An alternative to the above parametric topic models is the application of nonparametric methods or models. The main idea of nonparametric models is to choose a value of the model parameter (for example, the number of clusters in cluster analysis and the number of topics in TM) not through standard Bayesian methods of model selection, which require training a set of models and essentially conducting a directional search over the parameter grid, but to choose it by introducing a prior distribution on potentially infinite partitions of integers using some stochastic process that would give an advantage in the form of a higher prior probability for solutions with fewer clusters/topics. A classical example of such a process is a Chinese restaurant process [28] and Indian buffet process [29]. An important advantage of nonparametric methods is that even such complex stochastic processes allow rather simple and fast inference algorithms based on Gibbs sampling, which are very similar to Gibbs sampling algorithms discussed in [30]. Nonparametric variants of the LDA model that are based on hierarchical Dirichlet processes and the Chinese restaurant process are introduced and considered in works [31,32,33]. More complicated models that are based on the Indian buffet process are considered in [34,35]. Detailed surveys on nonparametric models can be found in [36,37] while a detailed introductory tutorial on nonparametric methods can be found in [38].

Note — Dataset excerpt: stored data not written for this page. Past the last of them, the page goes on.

(* ===== verification/TenancyServer.v ===== *)
(** * services/tenancy: the routes

    [Routes] of [server.go]: the API group behind the bearer middleware, the internal
    group behind the shared token, and the endpoints that authenticate by
    themselves; the request logger around them is in Web.v. *)
From S2P Require Export AuthFlow Metering.
#[local] Open Scope Z_scope.

Inductive api_route :=
| RMe | RCreateWorkspace | RListWorkspaces | RActiveWorkspace | RSwitchWorkspace
| RListMembers | RAddMember | RUpdateMemberRole | RRemoveMember
| RCreateAPIKey | RListAPIKeys | RRevokeAPIKey | RUsage.

#[export] Instance api_route_eq_dec : EqDecision api_route.
Proof. solve_decision. Defined.

Inductive troute :=
| RApi (rt : api_route)
| RLogin | RCallback | RRefresh | RLogout | RToken
| RQuotaUpload | RQuotaJob
| RHealthz.

(** What the service is built from ([NewServer]) and the libraries it calls. *)
Record libraries := {
  l_sha256 : string -> string;
  l_IDKey : string -> string -> Z -> Z -> Z -> Z -> string;
  l_decode_jwks : string * option gerror -> result (list jwk);
  l_decode_id_token : string -> result string;
  l_jwt_header : string -> result (string * string);
  l_jwt_verify : string -> rsa_key -> id_options -> result idTokenClaims;
  l_ParseWithClaims : string -> keyfunc -> parse_options -> result jwt_claims;
  l_SignedString : string -> jwt_claims -> string -> result string
}.

Record Server := {
  srv_tiers : TierConfig; srv_oidc : OIDCClient; srv_signer : string; srv_accessTokenTTL : duration;
  srv_refreshTokenTTL : duration; srv_internalToken : string; srv_cookieSecure : bool
}.

Section server.
Context (lib : libraries) (s : Server).

Definition api_handler (rt : api_route) (caller : option Identity) (r : trequest) : prog tenE response :=
  match rt with
  | RMe => handleMe caller
  | RCreateWorkspace => handleCreateWorkspace (srv_tiers s) caller r
  | RListWorkspaces => handleListWorkspaces caller
  | RActiveWorkspace => handleActiveWorkspace caller
  | RSwitchWorkspace =>
      handleSwitchWorkspace (l_SignedString lib) (srv_signer s) (srv_accessTokenTTL s) caller r
  | RListMembers => handleListMembers caller r
  | RAddMember => handleAddMember caller r
  | RUpdateMemberRole => handleUpdateMemberRole caller r
  | RRemoveMember => handleRemoveMember caller r
  | RCreateAPIKey => handleCreateAPIKey (l_IDKey lib) caller r
  | RListAPIKeys => handleListAPIKeys caller
  | RRevokeAPIKey => handleRevokeAPIKey caller r
  | RUsage => handleUsage (srv_tiers s) caller
  end.

Definition as_reply (p : prog tenE response) : prog tenE treply := resp ← p; Ret (plain resp).

Definition serve (rt : troute) (r : trequest) : prog tenE treply :=
  match rt with
  | RApi rt => as_reply (authMiddleware (l_IDKey lib) (l_ParseWithClaims lib) (srv_signer s) r
                           (fun id => api_handler rt (Some id) r))
  | RLogin => handleLogin (l_sha256 lib) (srv_oidc s)
  | RCallback => handleCallback (l_sha256 lib) (l_decode_jwks lib) (l_decode_id_token lib) (l_jwt_header lib)
      (l_jwt_verify lib) (l_SignedString lib) (srv_tiers s) (srv_oidc s) (srv_signer s) (srv_accessTokenTTL s)
      (srv_refreshTokenTTL s) (srv_cookieSecure s) r
  | RRefresh => handleRefresh (l_sha256 lib) (l_SignedString lib) (srv_signer s) (srv_accessTokenTTL s)
      (srv_refreshTokenTTL s) (srv_cookieSecure s) r
  | RLogout => handleLogout (l_sha256 lib) (srv_cookieSecure s) r
  | RToken => handleAPIKeyToken (l_IDKey lib) (l_SignedString lib) (srv_signer s) (srv_accessTokenTTL s) r
  | RQuotaUpload => as_reply (internalAuthMiddleware (srv_internalToken s) r (handleQuotaCheckUpload (srv_tiers s) r))
  | RQuotaJob => as_reply (internalAuthMiddleware (srv_internalToken s) r (handleQuotaCheckJob (srv_tiers s) r))
  | RHealthz => Ret (plain (writeJSON 200 (JObj [("status", JStr "ok")])))
  end.
End server.
(** A lookup by hash in a run: the row of the hash, or a failed statement. *)
Lemma run_lookup {V} (env : tenancy_env V) h w rt :
  by_hash (tw_db w.1) h = Some rt ->
  exists x w', (x = Ok rt \/ x = Err (EMsg "postgres")) /\
    forall A (f : result RefreshToken -> prog tenE A),
      run (tenancy_sem env) (call (TStore (GetRefreshTokenByHash h)) ≫= f) w = run (tenancy_sem env) (f x) w'.
Proof.
  intros Hb. destruct (tenancy_sem env _ (TStore (GetRefreshTokenByHash h)) w) as [x w'] eqn:He.
  exists x, w'. split; [|intros A f; rewrite run_bind, run_call; by rewrite He].
  revert He. cbn [tenancy_sem]. unfold tstore_exec.
  destruct (default _ _) as [[now uid] fl]. cbn [tstore_apply]. unfold pg_GetRefreshTokenByHash. rewrite Hb.
  destruct fl; cbn [faulty]; intros [= <- _]; auto.
Qed.

(** A dead token, and that it stays one. *)
Definition dead_token (h id : string) (d : tdb) : Prop :=
  tdb_wf d /\ exists rt, refresh_tokens d !! id = Some rt /\ rt_TokenHash rt = h /\ is_Some (rt_RevokedAt rt).

Lemma world_dead {V} (env : tenancy_env V) h id X (e : tenE X) w :
  dead_token h id (tw_db w.1) -> dead_token h id (tw_db (tenancy_sem env _ e w).2.1).
Proof.
  intros [Hwf (rt & Hrt & Hh & Hrev)]. split; [by apply world_wf|].
  destruct (world_tokens_kept env X e w _ _ Hrt) as (rt2 & H2 & Hh2 & _ & _ & Hr2).
  exists rt2. split; [done|]. split; [congruence|auto].
Qed.

(** Whatever runs beside it, a refresh that presents a dead token is refused, or its
    lookup fails. *)
Lemma refresh_dead {V} (env : tenancy_env V) r raw id :
  takeRefreshToken r = inr raw ->
  under (tenancy_sem env) (fun w => dead_token (refresh_hash raw) id (tw_db w.1))
    (fun rep => rs_status (rp_response rep) ∈ [401; 500]) (serve lib s RRefresh r).
Proof.
  intros Ht. unfold serve, handleRefresh. rewrite Ht. intros w0 _ w [Hwf (rt & Hrt & Hh & [t Hrev])].
  destruct (run_lookup env (refresh_hash raw) w rt) as (x & w' & Hx & Hf); [by eapply by_hash_unique|].
  specialize (Hf _ Ret). rewrite run_bind, run_call in Hf.
  assert (Hans : (tenancy_sem env _ (TStore (GetRefreshTokenByHash (refresh_hash raw))) w).1 = x).
  { destruct (tenancy_sem env _ (TStore (GetRefreshTokenByHash (refresh_hash raw))) w). by injection Hf. }
  change (hashOpaqueToken (l_sha256 lib) raw) with (refresh_hash raw). cbn [pbind]. rewrite Hans.
  destruct Hx as [-> | ->];
    (match goal with |- under ?h ?I ?Q (prog_bind _ _ _ ?f (Ret ?x)) => change (under h I Q (f x)) end; cbv beta iota);
    [rewrite Hrev; left|right; left].
Qed.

However, nonparametric models possess a set of parameters that significantly influence the results of TM. For instance, in work [33], the essential influence of hyperparameters on the output of hierarchical topic models was demonstrated. In addition, in work [15], it was shown that, in real applications, the HDP model does not allow for determining the number of topics in datasets with a known true number of topics. We do not include investigation of nonparametric models in this work due to the above drawbacks and we think that the study of such models deserves a separate paper. Thus, we will not give a detailed description of those models. The adaptation of the entropy approach for the analysis of nonparametric models, in turn, requires a separate investigation.

2.2. Entropic Approach for Determining the Optimal Number of Topics

An entropy-based approach proposed in [12,13] is based on a procedure of measuring the level of Renyi entropy of a topic model. Maximum entropy corresponds to the initial state of a topic model where the distributions of words and documents are either uniform (flat distribution) or random. Correspondingly, Renyi entropy of a trained topic model has a significantly smaller value. This difference in the values of the deformed entropy allowed for formulating a principle of searching for the optimal number of topics based on the search for the minimum Renyi entropy. Furthermore, as was shown in [13], the number of topics where the minimum of Renyi entropy is located coincides with the number of topics identified by human coders. This allows us to replace the optimization of topic model hyperparameters exploiting human markup with the search for the minimum Reni entropy with varying values of hyperparameters [15].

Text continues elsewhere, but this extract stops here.